Con rinnovata energia trovai il coraggio di volgermi di nuovo, lasciando che l'espressione del mio essere mi corrodesse il viso. J si trovava a una rispettosa distanza (se per lui o per me non mi fu dato saperlo), ma il suo sguardo appariva carico di aspettativa. "All'occorrenza può diventarlo" scandii cautamente.
A non c'era più e Amira doveva imparare di nuovo a parlare, mentre percorreva la via verso l'ignoto. Un momentaneo sollievo distese i lineamenti di J, che si concesse un respiro. Mi rivolse un ringraziamento nervoso, dopodiché andò diretto verso l'uscita, senza curarsi di vedere se lo seguissi. Fui io a premurarmi di chiudere la porta, ma appena fuori lo fermai. Il suo singolare atteggiamento non mi era passato inosservato e sebbene avessi deciso di dargli un minimo di fiducia, la domanda ingiunse spontaneamente sulla mia bocca: "Qual è la destinazione?"
"Uhm... be'..." tentennò. "Gli Archivi."
"Gli Archivi? E sai come accedere, vero?" lo interrogai. "Preferirei non correre un rischio a vuoto."
"Stiamo andando nell'ufficio di Miss Hedd proprio per questo" svelò orgogliosamente. "Ho pianificato tutto."
"Quindi saprai che Miss Hedd a quest'ora è ancora lì dentro." Dinanzi al suo stupore, scoppiai in una risata. "Conosco un metodo più veloce e sicuro per andare negli Archivi. Vieni."
Mezz'ora dopo stavo ancora tastando il parquet dell'Aula XXIII, alla ricerca dei contorni della botola. Provavo quasi compassione per Miss Key, che pure aveva impiegato meno di me. J, accovacciato accanto a me per solidarietà, mi osservava in silenzio. Né il suo sguardo, né il suo corpo esprimevano impazienza, eppure sentii ugualmente l'incombenza della notte premere su di noi e scorrevo velocemente le dita sul legno. A un tratto, quando ormai immaginavo di aver fallito, un'asse ebbe un fremito sotto il mio tocco. Mi bloccai.
"Che c'è?" s'interessò J.
Disegnai con un unghia il contorno della botola a mo' di risposta e infilai le dita nelle fessure. Poiché il ragazzo non si accennava a muovere un muscolo, sbottai: "Mi dai una mano?"
J eseguì, mentre flebili scuse cadevano dalle sue labbra, e la superficie ruvida svelò una rampa di scale che scivolava nell'oscurità. Mi concessi una soddisfatta contemplazione per qualche attimo. Poi, senza attendere oltre, io e J incominciammo a sprofondare nell'oscurità.
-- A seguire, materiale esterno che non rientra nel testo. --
(** ** [bulk] against the view *)

Lemma skip_system_sorted start sys :
  StronglySorted oid_lt (map si_oid sys) ->
  StronglySorted oid_lt (map si_oid (skip_system start sys)) /\
  forall i, i ∈ skip_system start sys <-> i ∈ sys /\ oid_lt start (si_oid i).
Proof.
  induction sys as [|i sys IH]; intros Hs; cbn [skip_system].
  - split; [done|]. intros i. split; [by intros ?%elem_of_nil|by intros [?%elem_of_nil _]].
  - pose proof Hs as Hs'. cbn [map] in Hs'. apply StronglySorted_inv in Hs' as [Hs' Hf].
    destruct (oid_leb (si_oid i) start) eqn:E.
    + apply oid_leb_iff in E. destruct (IH Hs') as [H1 H2]. split; [done|]. intros j.
      rewrite H2, elem_of_cons. split; [tauto|]. by intros [[->|Hj] Hl].
    + assert (Hl : oid_lt start (si_oid i)).
      { destruct (decide (oid_lt start (si_oid i))) as [|Hn]; [done|].
        apply oid_leb_iff in Hn. by rewrite Hn in E. }
      split; [done|]. intros j. rewrite elem_of_cons. split; [|tauto].
      intros [->|Hj]; [by auto|]. split; [by right|]. transitivity (si_oid i); [done|].
      rewrite list.Forall_forall in Hf. apply Hf. by apply list_elem_of_fmap_2.
Qed.

Section bulk_view.
Context {St : Type} (elapsed : St -> Z) (emit : St -> Oid -> list Z -> St * bool).

(** What is left to emit of a merged list, under a limit. *)
Definition offered (max : Z) (skip : bool) (m : list Entry) : list Entry :=
  take (Z.to_nat max) (List.filter (visible skip) m).

Lemma emit_offered_cons max skip e m s :
  0 < max -> visible skip e = true ->
  emit_all elapsed emit (offered max skip (e :: m)) s
  = (let! vb := entry_varbind e (elapsed s) in
     let (s, more) := emit s e.1 vb in
     if negb more then Some s else emit_all elapsed emit (offered (max - 1) skip m) s).
Proof.
  intros Hm Hv. unfold offered. cbn [List.filter]. rewrite Hv.
  replace (Z.to_nat max) with (S (Z.to_nat (max - 1))) by lia. done.
Qed.

Lemma offered_skip max skip e m :
  visible skip e = false -> offered max skip (e :: m) = offered max skip m.
Proof. intros Hv. unfold offered. cbn [List.filter]. by rewrite Hv. Qed.

(** [m] is the merge of two ordered lists with no key in common. *)
Definition merged (pub : list (Oid * Slot)) (sys : list SystemInstance) (m : list Entry) : Prop :=
  om_sorted oid_cmp pub /\ StronglySorted oid_lt (map si_oid sys) /\
  Forall (fun i => visible true (sys_entry i) = true) sys /\
  (forall i, i ∈ sys -> si_oid i ∉ map fst pub) /\ om_sorted oid_cmp m /\
  forall e, e ∈ m <-> e ∈ map slot_entry pub \/ e ∈ map sys_entry sys.

(** The keys of an ordered list after its first. *)
Lemma sorted_tail_lt x (l : list Oid) y :
  StronglySorted oid_lt (x :: l) -> y ∈ l -> oid_lt x y.
Proof.
  intros Hs Hy. apply StronglySorted_inv in Hs as [_ Hf].
  rewrite list.Forall_forall in Hf. by apply Hf.
Qed.

Lemma slot_entry_key pub e : e ∈ map slot_entry pub -> e.1 ∈ map fst pub.
Proof.
  intros [x [-> Hx]]%list_elem_of_fmap. change (x.1 ∈ map fst pub). by apply list_elem_of_fmap_2.
Qed.

Lemma sys_entry_key sys e : e ∈ map sys_entry sys -> e.1 ∈ map si_oid sys.
Proof. intros [x [-> Hx]]%list_elem_of_fmap. cbn [fst sys_entry]. by apply list_elem_of_fmap_2. Qed.

(** The merge takes a system instance below the next published one. *)
Lemma merged_sys i sys pub m :
  merged pub (i :: sys) m ->
  match pub with [] => True | e :: _ => oid_lt (si_oid i) e.1 end ->
  exists m', m = sys_entry i :: m' /\ merged pub sys m'.
Proof.
  intros (Hp & Hs & Hv & Hd & Hm & He) Hlt. pose proof Hs as [Hs' _]%StronglySorted_inv.
  assert (Hsys : forall e, e ∈ map sys_entry sys -> oid_lt (si_oid i) e.1)
    by (intros e Hx%sys_entry_key; by apply (sorted_tail_lt _ (map si_oid sys))).
  assert (Hpub : forall e, e ∈ map slot_entry pub -> oid_lt (si_oid i) e.1).
  { intros e Hx%slot_entry_key. destruct pub as [|e0 pub]; [by apply elem_of_nil in Hx|].
    cbn [map] in Hx. apply elem_of_cons in Hx as [->|Hx]; [done|].
    transitivity e0.1; [done|]. by apply (sorted_tail_lt _ (map fst pub)). }
  destruct (om_first oid_cmp (si_oid i) (si_varbind i) m Hm) as (m' & -> & Hm' & He').
  - apply He. right. by left.
  - intros e [Hx|Hx]%He; [right; by apply Hpub|].
    cbn [map] in Hx. apply elem_of_cons in Hx as [->|Hx]; [by left|right; by apply Hsys].
  - exists m'. split; [done|]. split_and!; try done.
    + by apply Forall_cons_1 in Hv as [_ Hv].
    + intros j Hj. apply Hd. by right.
    + intros e. rewrite He', He. cbn [map]. rewrite elem_of_cons.
      assert (forall x : Entry, oid_lt (si_oid i) x.1 -> x.1 <> si_oid i)
        by (intros x Hx E; rewrite E in Hx; by apply oid_lt_irrefl in Hx).
      split; [intros [[?|[->|?]] ?]; [by left|done|by right]|].
      intros [Hx|Hx]; (split; [by auto|]); auto.
Qed.

(** The merge takes a published instance that is not above the next system
    instance. *)
Lemma merged_pub x sys pub m :
  merged (x :: pub) sys m ->
  match sys with [] => True | i :: _ => ~ oid_lt (si_oid i) x.1 end ->
  exists m', m = slot_entry x :: m' /\ merged pub sys m'.
Proof.
  intros (Hp & Hs & Hv & Hd & Hm & He) Hlt. pose proof Hp as [_ Hp']%StronglySorted_inv.
  assert (Hpub : forall e, e ∈ map slot_entry pub -> oid_lt x.1 e.1)
    by (intros e Hx%slot_entry_key; by apply (sorted_tail_lt _ (map fst pub))).
  assert (Hsys : forall e, e ∈ map sys_entry sys -> oid_lt x.1 e.1).
  { intros e Hx%sys_entry_key. destruct sys as [|i sys]; [by apply elem_of_nil in Hx|].
    assert (Hi : oid_lt x.1 (si_oid i)).
    { apply oid_not_lt in Hlt as [E|?]; [|done]. exfalso. apply (Hd i); [by left|].
      rewrite E. by left. }
    cbn [map] in Hx. apply elem_of_cons in Hx as [->|Hx]; [done|].
    transitivity (si_oid i); [done|]. by apply (sorted_tail_lt _ (map si_oid sys)). }
  destruct (om_first oid_cmp x.1 (Some (varbind x.2)) m Hm) as (m' & -> & Hm' & He').
  - apply He. left. by left.
  - intros e [Hx|Hx]%He; [|right; by apply Hsys].
    cbn [map] in Hx. apply elem_of_cons in Hx as [->|Hx]; [by left|right; by apply Hpub].
  - exists m'. split; [done|]. split_and!; try done.
    + by apply StronglySorted_inv in Hp as [Hp _].
    + intros j Hj Hin. apply (Hd j Hj). by right.
    + intros e. rewrite He', He. cbn [map]. rewrite elem_of_cons.
      assert (forall y : Entry, oid_lt x.1 y.1 -> y.1 <> x.1)
        by (intros y Hy E; rewrite E in Hy; by apply oid_lt_irrefl in Hy).
      split; [intros [[[->|?]|?] ?]; [done|by left|by right]|].
      intros [Hx|Hx]; (split; [by auto|]); auto.
Qed.

(** With fuel for what is left, the loop offers the merge, in order. *)
Lemma bulk_loop_view fuel pub sys max skip s m :
  merged pub sys m -> (length pub + length sys <= fuel)%nat ->
  bulk_loop elapsed emit fuel pub sys max skip s = emit_all elapsed emit (offered max skip m) s.
Proof.
  revert pub sys max s m. induction fuel as [|fuel IH]; intros pub sys max s m Hm Hf.
  - destruct pub; [|simpl in Hf; lia]. destruct sys; [|simpl in Hf; lia].
    destruct Hm as (_ & _ & _ & _ & _ & He). destruct m as [|e m].
    + unfold offered. cbn [List.filter]. by destruct (Z.to_nat max).
    + destruct (proj1 (He e)) as [?%elem_of_nil|?%elem_of_nil]; [by left|done..].
  - cbn [bulk_loop]. destruct (Z.leb_spec max 0).
    { unfold offered. by replace (Z.to_nat max) with 0%nat by lia. }
    assert (Hsys : forall i sys', sys = i :: sys' ->
      match pub with [] => True | e :: _ => oid_lt (si_oid i) e.1 end ->
      (let! vb := with_system_varbind i (elapsed s) in
       let (s, more) := emit s (si_oid i) vb in
       if negb more then Some s else bulk_loop elapsed emit fuel pub sys' (max - 1) skip s)
      = emit_all elapsed emit (offered max skip m) s).
    { intros i sys' -> Hlt. pose proof Hm as (_ & _ & Hv & _). apply Forall_cons_1 in Hv as [Hv _].
      destruct (merged_sys i sys' pub m Hm Hlt) as (m' & -> & Hm').
      rewrite emit_offered_cons by (try lia; destruct skip; done).
      unfold entry_varbind. cbn [sys_entry fst snd]. destruct i as [o v]. cbn [si_oid si_varbind].
      destruct (with_system_varbind _ _) as [vb|]; [|done].
      destruct (emit s o vb) as [s' [|]]; cbn [negb]; [|done].
      apply IH; [done|]. simpl in Hf. lia. }
    assert (Hpub : forall x pub', pub = x :: pub' ->
      match sys with [] => True | i :: _ => ~ oid_lt (si_oid i) x.1 end ->
      (if skip && is_counter64 (varbind x.2)
       then bulk_loop elapsed emit fuel pub' sys max skip s
       else let (s, more) := emit s x.1 (varbind x.2) in
            if negb more then Some s else bulk_loop elapsed emit fuel pub' sys (max - 1) skip s)
      = emit_all elapsed emit (offered max skip m) s).
    { intros x pub' -> Hlt. destruct (merged_pub x sys pub' m Hm Hlt) as (m' & -> & Hm').
      simpl in Hf. destruct (skip && is_counter64 (varbind x.2)) eqn:E.
      - rewrite offered_skip by (unfold visible; cbn; by rewrite E). apply IH; [done|lia].
      - rewrite emit_offered_cons by (try lia; unfold visible; cbn; by rewrite E).
        cbn [entry_varbind slot_entry with_system_varbind si_varbind fst snd].
        destruct (emit s x.1 (varbind x.2)) as [s' [|]]; cbn [negb]; [|done].
        apply IH; [done|lia]. }
    destruct pub as [|[o sl] pub'], sys as [|i sys'].
    + destruct Hm as (_ & _ & _ & _ & _ & He). destruct m as [|e m];
        [unfold offered; cbn [List.filter]; by destruct (Z.to_nat max)|].
      destruct (proj1 (He e)) as [?%elem_of_nil|?%elem_of_nil]; [by left|done..].
    + by apply Hsys.
    + by apply (Hpub (o, sl)).
    + destruct (oid_ltb (si_oid i) o) eqn:E.
      * apply oid_ltb_iff in E. by apply Hsys.
      * apply (Hpub (o, sl)); [done|]. cbn [fst]. rewrite <- oid_ltb_iff. by rewrite E.
Qed.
"Altro che ufficio di Miss Hedd..." lo derisi, mentre il chiarore della sua torcia ci indicava il passo. "Possibile che Miss Key non te ne abbia parlato?"
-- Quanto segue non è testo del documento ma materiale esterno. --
(* ===== verification/SnmpSink.v ===== *)
(** * SnmpSink: publishing into an SNMP agent (sink/snmp/mod.rs, encoder/snmp/mod.rs)

    [split_record] takes a publish record of the [snmp] encoder apart;
    [SnmpAgentSink] publishes the records of its series into an agent and
    releases what it published when it is dropped. Sinks share one agent: a
    [World] is an agent and its sinks, each event of it one call on one sink.
    [None] is a panic. The theorems: the table is the ledger of the sinks'
    claims, and launches do not reach each other's instances. *)

From Stdlib Require Import ZArith Lia Ascii.
From stdpp Require Import prelude strings list numbers.
From S2P Require Import Prelude Text Metric Oid Ber OrdMap SnmpAgent Usm.

(** ** Publish records *)

Inductive RecordError :=
| RecordEmpty
| NoCompanionCount
| NotAVarbind (e : BerError)
| FewerCompanions (count : Z)
| TrailingBytes
| NoObjectLeft (index_arcs : Z) (oid : Oid).

Record Companion := mk_companion { c_index_arcs : Z; c_varbind : list Z }.

Record Companions := mk_companions { c_rest : list Z; c_left : Z }.

Record PublishRecord := mk_record {
  r_index_arcs : Z;
  r_varbind : list Z;
  r_companions : Companions;
}.

(** [split_varbind]: the body borrows from the input, so the TLV ends where the
    reader stops. *)
Definition split_varbind (input : list Z) : result (list Z * list Z) BerError :=
  let (r, rest) := expect TSequence input in
  let? body := r in
  let stop := (length input - length rest)%nat in
  Ok (take stop input, drop stop input).

(** [Iterator::next for Companions]. *)
Definition companions_next (c : Companions) : option Companion * Companions :=
  if c_left c =? 0 then (None, c)
  else match c_rest c with
       | [] => (None, c)
       | index_arcs :: rest =>
           match split_varbind rest with
           | Err _ => (None, c)
           | Ok (vb, rest) => (Some (mk_companion index_arcs vb), mk_companions rest (c_left c - 1))
           end
       end.

(** The iterator run to its end; it yields at most [c_left] items. *)
Fixpoint companions_collect (fuel : nat) (c : Companions) : list Companion :=
  match fuel with
  | O => []
  | S fuel =>
      match companions_next c with
      | (None, _) => []
      | (Some x, c) => x :: companions_collect fuel c
      end
  end.

Definition companions_list (c : Companions) : list Companion :=
  companions_collect (Z.to_nat (c_left c)) c.

(** The loop [for _ in 0..count] of [split_record]. *)
Fixpoint split_companions (n : nat) (count : Z) (rest : list Z) : result (list Z) RecordError :=
  match n with
  | O => Ok rest
  | S n =>
      match rest with
      | [] => Err (FewerCompanions count)
      | _ :: after =>
          let? (_, rest) := map_err NotAVarbind (split_varbind after) in
          split_companions n count rest
      end
  end.

(** [split_record]. *)
Definition split_record (encoded : list Z) : result PublishRecord RecordError :=
  match encoded with
  | [] => Err RecordEmpty
  | [_] => Err NoCompanionCount
  | index_arcs :: count :: rest =>
      let? (vb, companions) := map_err NotAVarbind (split_varbind rest) in
      let? rest := split_companions (Z.to_nat count) count companions in
      match rest with
      | [] => Ok (mk_record index_arcs vb (mk_companions companions count))
      | _ => Err TrailingBytes
      end
  end.

(** ** The sink *)

(** [PublishBuffers]. *)
Record PublishBuffers := mk_buffers { buffers : list (list Z); next : nat }.

Definition default_buffers : PublishBuffers := mk_buffers [[]; []] 0.

(** [PublishBuffers::frozen]: the buffer's content with [varbind] after it,
    split off, which leaves the buffer empty. *)
Definition frozen (vb : list Z) (b : PublishBuffers) : option (list Z * PublishBuffers) :=
  let! buffer := buffers b !! next b in
  Some (buffer ++ vb, mk_buffers (<[next b := []]> (buffers b)) (Nat.lxor (next b) 1)).

Record Publication := mk_publication {
  pub_oid : Oid;
  pub_buffers : PublishBuffers;
  pub_companions : list Oid;
}.

Definition MetricKey : Type := string * Labels.

#[export] Instance Labels_eq_dec : EqDecision Labels.
Proof. solve_decision. Defined.

(** The two [HashMap]s are association lists, a later insert found first. *)
Record SnmpAgentSink := mk_sink {
  sink_owner : Owner;
  owned : list (MetricKey * nat);
  published : list Publication;
  instances : list (Oid * nat);
  last_delivered : bool;
  joined : bool;
}.

(** [map.get(k)]. *)
Fixpoint assoc {K V : Type} `{EqDecision K} (k : K) (m : list (K * V)) : option V :=
  match m with
  | [] => None
  | (k', v) :: m => if decide (k' = k) then Some v else assoc k m
  end.

Inductive SinkError :=
| NotServing
| NotARecord (e : RecordError)
| Refused (e : PublishError)
| NoScenarioServes (oid : Oid).

(** [instance_oid]. *)
Definition instance_oid (vb : list Z) : result Oid RecordError :=
  map_err NotAVarbind (let? body := fst (expect TSequence vb) in fst (read_oid body)).

(** [object_of]. *)
Definition sink_object_of (instance : Oid) (index_arcs : Z) : result Oid RecordError :=
  let n := length (arcs instance) in
  ok_or (if (Z.of_nat n <? index_arcs) then None
         else from_arcs (take (n - Z.to_nat index_arcs) (arcs instance)))
        (NoObjectLeft index_arcs instance).

(** [SnmpAgentSink::from_agent], and [join]. *)
Definition from_agent (o : Owner) : SnmpAgentSink := mk_sink o [] [] [] false false.
Definition join (o : Owner) : SnmpAgentSink := mk_sink o [] [] [] false true.

Definition set_delivered (d : bool) (s : SnmpAgentSink) : SnmpAgentSink :=
  mk_sink (sink_owner s) (owned s) (published s) (instances s) d (joined s).

Definition set_published (p : list Publication) (s : SnmpAgentSink) : SnmpAgentSink :=
  mk_sink (sink_owner s) (owned s) p (instances s) (last_delivered s) (joined s).

(** The result of a call, the sink and the agent it leaves. *)
Definition Call : Type := result unit SinkError * SnmpAgentSink * SnmpAgent.

(** [publish_companions]: the loop over the companions left. *)
Fixpoint publish_companions (entry : nat) (cs : list Companion) (s : SnmpAgentSink) (a : SnmpAgent)
  : option Call :=
  match cs with
  | [] => Some (Ok tt, s, a)
  | c :: cs =>
      match instance_oid (c_varbind c) with
      | Err e => Some (Err (NotARecord e), s, a)
      | Ok oid =>
          let! p := published s !! entry in
          let first := negb (bool_decide (oid ∈ pub_companions p)) in
          match (if first then let? o := sink_object_of oid (c_index_arcs c) in Ok (Some o)
                 else Ok None) with
          | Err e => Some (Err (NotARecord e), s, a)
          | Ok object =>
              match publish (sink_owner s) oid (c_varbind c) first a with
              | (Err e, a) => Some (Err (Refused e), s, a)
              | (Ok _, a) =>
                  match object with
                  | None => publish_companions entry cs s a
                  | Some object =>
                      let a := register_object object a in
                      let p := mk_publication (pub_oid p) (pub_buffers p) (pub_companions p ++ [oid]) in
                      publish_companions entry cs (set_published (<[entry := p]> (published s)) s) a
                  end
              end
          end
      end
  end.

(** The companions of a joined sink's record: each overwritten where served. *)
Fixpoint overwrite_companions (cs : list Companion) (s : SnmpAgentSink) (a : SnmpAgent) : Call :=
  match cs with
  | [] => (Ok tt, s, a)
  | c :: cs =>
      match instance_oid (c_varbind c) with
      | Err e => (Err (NotARecord e), s, a)
      | Ok oid => overwrite_companions cs s (overwrite oid (c_varbind c) a).2
      end
  end.

(** What [write_metric_event] does once the series' entry is known. *)
Definition republish (entry : nat) (vb : list Z) (cs : Companions) (s : SnmpAgentSink) (a : SnmpAgent)
  : option Call :=
  let! p := published s !! entry in
  let! (stored, b) := frozen vb (pub_buffers p) in
  let p := mk_publication (pub_oid p) b (pub_companions p) in
  let s := set_published (<[entry := p]> (published s)) s in
  match publish (sink_owner s) (pub_oid p) stored false a with
  | (Err e, a) => Some (Err (Refused e), s, a)
  | (Ok _, a) =>
      let s := set_delivered true s in
      if 0 <? c_left cs then publish_companions entry (companions_list cs) s a
      else Some (Ok tt, s, a)
  end.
"Io e Miss Key parliamo meno di quanto tu possa immaginare, in particolare di questioni del genere." J mi seguiva, dunque ancora una volta in quella serata potevo interpretare la sua sola voce che si materializzava nell'ombra.
Sovente l'espressione, che questa si riflettesse in un tic nervoso o nella sfumatura del colorito o nell'incurvatura della bocca, rivelava più di quanto facessero le parole. Nella mia vita avevo imparato a essere sensibile ai piccoli gesti, ai piccoli fremiti che pochi notano, sia per comprendere la sincerità degli altri, sia per non permettere loro di rivelare una mia menzogna. L'arte della verità interessa soltanto ai bugiardi.
"E di cosa parlate, quando parlate?"
Il rumore alle mie spalle si interruppe all'improvviso.
"Di te."
Per quanto prevedibile, la risposta mi gettò dei brividi involontari lungo la spina dorsale. In tredici anni A mi aveva insegnato come accettare di essere argomento di discussioni altrui, ma mai nessuno mi aveva istruito riguardo a come sopportare la verità detta ad alta voce.
Riprendemmo a camminare, ma l'atmosfera ormai si era fatta pesante e densa come un mare inquinato. Quando arrivammo però e fummo costretti a riaprire bocca, né me, né lui avemmo il desiderio di riaffrontare lo stesso problema, quindi J passò oltre per entrambi.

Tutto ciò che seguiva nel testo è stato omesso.